Stored data entries:
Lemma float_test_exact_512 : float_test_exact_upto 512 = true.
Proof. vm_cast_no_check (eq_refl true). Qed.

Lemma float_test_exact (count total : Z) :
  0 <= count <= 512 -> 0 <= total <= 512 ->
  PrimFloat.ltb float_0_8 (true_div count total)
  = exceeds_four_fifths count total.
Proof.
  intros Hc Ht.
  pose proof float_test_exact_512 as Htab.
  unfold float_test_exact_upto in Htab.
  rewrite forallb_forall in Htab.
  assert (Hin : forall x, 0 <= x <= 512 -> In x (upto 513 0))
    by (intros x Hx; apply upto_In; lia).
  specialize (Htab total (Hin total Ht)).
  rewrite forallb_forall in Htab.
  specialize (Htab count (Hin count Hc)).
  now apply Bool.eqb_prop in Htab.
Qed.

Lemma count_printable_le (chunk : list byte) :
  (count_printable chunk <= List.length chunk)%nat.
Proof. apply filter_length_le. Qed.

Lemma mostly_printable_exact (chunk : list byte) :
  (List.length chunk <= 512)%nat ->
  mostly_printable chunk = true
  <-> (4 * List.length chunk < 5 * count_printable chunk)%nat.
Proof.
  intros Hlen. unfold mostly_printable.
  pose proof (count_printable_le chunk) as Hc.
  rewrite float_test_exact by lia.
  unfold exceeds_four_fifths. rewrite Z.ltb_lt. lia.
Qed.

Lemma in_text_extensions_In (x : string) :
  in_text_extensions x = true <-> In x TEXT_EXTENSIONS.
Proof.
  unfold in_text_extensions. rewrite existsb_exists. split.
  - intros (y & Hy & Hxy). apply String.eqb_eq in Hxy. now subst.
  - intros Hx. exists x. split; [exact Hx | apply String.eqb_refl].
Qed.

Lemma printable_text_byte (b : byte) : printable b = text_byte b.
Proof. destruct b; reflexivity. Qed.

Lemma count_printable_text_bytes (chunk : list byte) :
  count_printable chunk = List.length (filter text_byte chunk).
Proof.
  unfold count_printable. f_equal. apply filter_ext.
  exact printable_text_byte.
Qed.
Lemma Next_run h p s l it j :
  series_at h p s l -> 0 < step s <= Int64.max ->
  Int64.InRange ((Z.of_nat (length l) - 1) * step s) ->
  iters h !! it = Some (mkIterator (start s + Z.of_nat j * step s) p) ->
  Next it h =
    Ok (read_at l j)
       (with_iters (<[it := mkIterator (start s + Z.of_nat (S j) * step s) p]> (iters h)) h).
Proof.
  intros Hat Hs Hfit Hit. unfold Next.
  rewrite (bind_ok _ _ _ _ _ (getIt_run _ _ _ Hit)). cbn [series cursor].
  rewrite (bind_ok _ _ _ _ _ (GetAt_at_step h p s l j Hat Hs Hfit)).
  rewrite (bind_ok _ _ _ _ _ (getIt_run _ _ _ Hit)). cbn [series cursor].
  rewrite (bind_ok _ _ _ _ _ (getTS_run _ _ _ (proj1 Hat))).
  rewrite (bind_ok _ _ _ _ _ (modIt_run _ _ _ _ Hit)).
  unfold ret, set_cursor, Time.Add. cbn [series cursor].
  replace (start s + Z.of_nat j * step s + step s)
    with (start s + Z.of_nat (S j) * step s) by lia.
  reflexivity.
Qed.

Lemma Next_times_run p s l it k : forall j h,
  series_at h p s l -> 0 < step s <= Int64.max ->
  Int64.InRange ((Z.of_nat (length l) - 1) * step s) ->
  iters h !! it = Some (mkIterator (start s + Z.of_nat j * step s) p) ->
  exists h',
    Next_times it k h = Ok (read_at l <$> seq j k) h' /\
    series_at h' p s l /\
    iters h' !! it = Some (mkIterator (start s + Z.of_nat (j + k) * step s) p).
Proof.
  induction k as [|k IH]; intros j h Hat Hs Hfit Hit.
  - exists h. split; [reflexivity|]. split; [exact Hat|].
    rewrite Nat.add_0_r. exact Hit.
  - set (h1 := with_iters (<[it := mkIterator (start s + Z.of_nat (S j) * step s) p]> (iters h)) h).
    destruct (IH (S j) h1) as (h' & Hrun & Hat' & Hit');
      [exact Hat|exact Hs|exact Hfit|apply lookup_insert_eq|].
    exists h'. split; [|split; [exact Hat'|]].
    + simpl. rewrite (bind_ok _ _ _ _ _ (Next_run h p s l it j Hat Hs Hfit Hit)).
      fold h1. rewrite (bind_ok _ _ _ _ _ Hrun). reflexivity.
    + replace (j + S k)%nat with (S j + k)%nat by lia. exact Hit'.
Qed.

- _Work order_
If a line of the entries contains "Htab", it counts; give the total of such lines and nothing more.

- _Expected answer_
7